Gant is a northeastern favorite with an emerging euro-modern approach. Hopefully it won't veer too far into the realm of the metrofashionable; for now, it remains reliable.

J. McLaughlin - a simple staple, kicking off our foray into the land of initialized label names.

J. Press - Where the Old Boys Club gets dressed. Founded on the Yale campus over a century ago J.Press has been a sartorial tradition ever since. Just ask our 41st President.

Nothing's preppier than lazy fashion shortcuts, and throwing on a pair of Jack Rogers sandals with the nearest pair of khaki shorts you can get your hands on is the fastest way to be passably dressed for gin-hangover brunch.

And here, we'd like to pause and wish a Happy 100th Anniversary to that most beloved of prep brands. Here's to you, Bean - without whom we'd all have wet feet.

Lands' End: Like Bean, but Sears-ier.

Lilly Pulitzer is sort of the Lisa Frank of adult preppy women - lots of bright colors and patterns happening here. Lots of patterns. Nonetheless, all done in a sort of Palm Beach-cum-Greenwich style. 

Like so many other women's labels to follow, Milly is a print-heavy collection of shifts, cardigans, and silk scarves.

Orvis: Like Bean, but fly-fishier.

Pendleton Woolen Mills, a 19th century Western wool-working company, is the creator of the most beautiful, work-of-art blankets in the country.
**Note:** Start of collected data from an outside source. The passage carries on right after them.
Lemma filter_iff_in {A} (P Q : A -> Prop) `{forall x, Decision (P x), forall x, Decision (Q x)} (l : list A) :
  (forall x, x ∈ l -> P x <-> Q x) -> filter P l = filter Q l.
Proof.
  induction l as [|x l IH]; intros HPQ; [done|]. rewrite !filter_cons.
  rewrite IH by (intros y Hy; apply HPQ; by right).
  assert (P x <-> Q x) by (apply HPQ; left). repeat destruct (decide _); tauto.
Qed.

(** ** Lookups *)

Lemma lookup_insert_cases {K A} `{Countable K} (m : gmap K A) i j x y :
  <[i := x]> m !! j = Some y -> (i = j /\ x = y) \/ (i <> j /\ m !! j = Some y).
Proof. rewrite lookup_insert_Some. naive_solver. Qed.

Lemma lookup_insert_is_Some_cases {K A} `{Countable K} (m : gmap K A) i j x :
  is_Some (<[i := x]> m !! j) <-> i = j \/ is_Some (m !! j).
Proof.
  destruct (decide (i = j)) as [->|Hne].
  - rewrite lookup_insert_eq. naive_solver.
  - rewrite lookup_insert_ne by done. naive_solver.
Qed.

(** ** Comparisons

    Go's three-way comparisons return an [int] whose sign matters. *)
Definition sgn (c : comparison) : Z :=
  match c with Lt => -1 | Eq => 0 | Gt => 1 end.

Lemma sgn_opp c : sgn (CompOpp c) = (- sgn c)%Z.
Proof. by destruct c. Qed.
Lemma sgn_pos c : (0 < sgn c)%Z <-> c = Gt.
Proof. destruct c; simpl; split; intros ?; try lia; done. Qed.
Lemma sgn_zero c : sgn c = 0%Z <-> c = Eq.
Proof. destruct c; simpl; split; intros ?; try lia; done. Qed.
Lemma sgn_inj c d : sgn c = sgn d -> c = d.
Proof. by destruct c, d. Qed.

(** Lexicographic comparison of lists, a proper prefix being smaller. *)
Fixpoint lex {A} (c : A -> A -> comparison) (a b : list A) : comparison :=
  match a, b with
  | [], [] => Eq
  | [], _ :: _ => Lt
  | _ :: _, [] => Gt
  | x :: a', y :: b' =>
      match c x y with
      | Eq => lex c a' b'
      | r => r
      end
  end.

Lemma lex_antisym {A} (c : A -> A -> comparison) (a b : list A) :
  (forall x y, x ∈ a -> y ∈ b -> c y x = CompOpp (c x y)) ->
  lex c b a = CompOpp (lex c a b).
Proof.
  revert b. induction a as [|x a IH]; intros [|y b] Hc; simpl; try done.
  rewrite (Hc x y) by (by left). destruct (c x y); simpl; try done.
  apply IH. intros; apply Hc; by right.
Qed.

Lemma lex_eq {A} (c : A -> A -> comparison) (a b : list A) :
  (forall x y, x ∈ a -> y ∈ b -> c x y = Eq -> x = y) ->
  lex c a b = Eq -> a = b.
Proof.
  revert b. induction a as [|x a IH]; intros [|y b] Hc; simpl; try done.
  destruct (c x y) eqn:E; try done. intros H.
  f_equal; [apply Hc; [by left | by left | done] | apply IH; [|done]].
  intros; apply Hc; [by right | by right | done].
Qed.

Lemma lex_refl {A} (c : A -> A -> comparison) (a : list A) :
  (forall x, c x x = Eq) -> lex c a a = Eq.
Proof. intros Hc. induction a as [|x a IH]; simpl; [done|]. by rewrite Hc. Qed.

(** A comparison that is reflexive, whose [Eq] is equality and whose [Lt]
    composes on the values satisfying [P], lifts to lists of such values. *)
Lemma lex_lt_trans {A} (P : A -> Prop) (c : A -> A -> comparison) :
  (forall x, c x x = Eq) ->
  (forall x y, P x -> P y -> c x y = Eq -> x = y) ->
  (forall x y z, P x -> P y -> P z -> c x y = Lt -> c y z = Lt -> c x z = Lt) ->
  forall a b d, Forall P a -> Forall P b -> Forall P d ->
  lex c a b = Lt -> lex c b d = Lt -> lex c a d = Lt.
Proof.
  intros Hrefl Heq Htr. induction a as [|x a IH]; intros [|y b] [|z d]; simpl; try done.
  rewrite !Forall_cons. intros [Hx Ha] [Hy Hb] [Hz Hd].
  destruct (c x y) eqn:Exy; destruct (c y z) eqn:Eyz; try done; intros Hab Hbd.
  - apply Heq in Exy as ->; [|done..]. apply Heq in Eyz as ->; [|done..].
    rewrite Hrefl. by apply (IH b d).
  - apply Heq in Exy as ->; [|done..]. by rewrite Eyz.
  - apply Heq in Eyz as ->; [|done..]. by rewrite Exy.
  - by rewrite (Htr x y z).
Qed.

Lemma size_list_to_set_le {A} `{Countable A} (l : list A) :
  (size (list_to_set l : gset A) <= length l)%nat.
Proof.
  induction l as [|x l IH]; [by rewrite list_to_set_nil, size_empty|].
  rewrite list_to_set_cons, size_union_alt, size_singleton, length_cons.
  assert (size (list_to_set l ∖ {[x]} : gset A) <= size (list_to_set l : gset A))%nat
    by (apply subseteq_size; set_solver).
  lia.
Qed.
Their work in American Indian prints and Hudson's Bay horizontals is inimitable. 

What do you mean, 'I don't own smoking slippers'?! What the hell do you wear to smoke in, then?

Of course we listed Talbot's, Mom. We heard you.

Tod's produces classic, simple designs. And driving moccasins. Well-played.

And again, our Limey friends get it right. Thomas Pink's jackets and men's shirts fit exceedingly well.

Port Call #2: The scion. The heir to the throne. The next old thing. The brown-nosing cousin in line to take your father's job. The older brother who "forgot" to tell you that the party was jackets-required.

Ann & Sid Mashburn's Atlanta-based shop is so authentic that we just can't resist it. Our particular favorite? The Boyfriend shirt. It even tempts us to throw out the ex-boyf's old Boys Latin oxford.

Khakis are the PB&J of every prep's wardrobe. Bills makes them, and makes them well - and in the bright colors that will make all the girls at the club spill their gimlets in excitement.

Ah, Black Dog - that most beloved of all Vineyard icons, least beloved of all Vineyard bars. Increasingly egalitarian, but I made my first nonchalantly-ripped-up/I'm-a-special-snowflake/teenage-rebel hoodie from my old gray Black Dog, so it holds a special place in my heart.

A self-described East Coast style-guide, Bowties & Boatshoes is one aptly named blog. Written by two native Annapolitans, the authors know a thing or two about boat shoes. And, as it turns out, bow ties.

Eliza B makes flip flops so popular among the prep set that they were practically considered in uniform at our beloved school. I mean, technically they were not, no, definitely not. Technically, I received 3+ detentions for wearing these instead of headmistress-sanctioned shoes. Still wore them, though. Thug life

Elizabeth McKay's designs are Milly for a younger set; all the same bright prints, but a little less Mom and more Meg, the suck-up oldest sister who's going to get married before everyone.

Kiel James Patrick is, without a doubt, the brightest young thing of all the bright young things in neoclassic prep fashion. The bracelets, headbands, necklaces, earrings and belts he & Sarah Vickers make are relentlessly perfect and quixotically prep.

Leatherman, Ltd. & Austin Jeffers are the gentleman's counterpart to Eliza B. - and just as popular. 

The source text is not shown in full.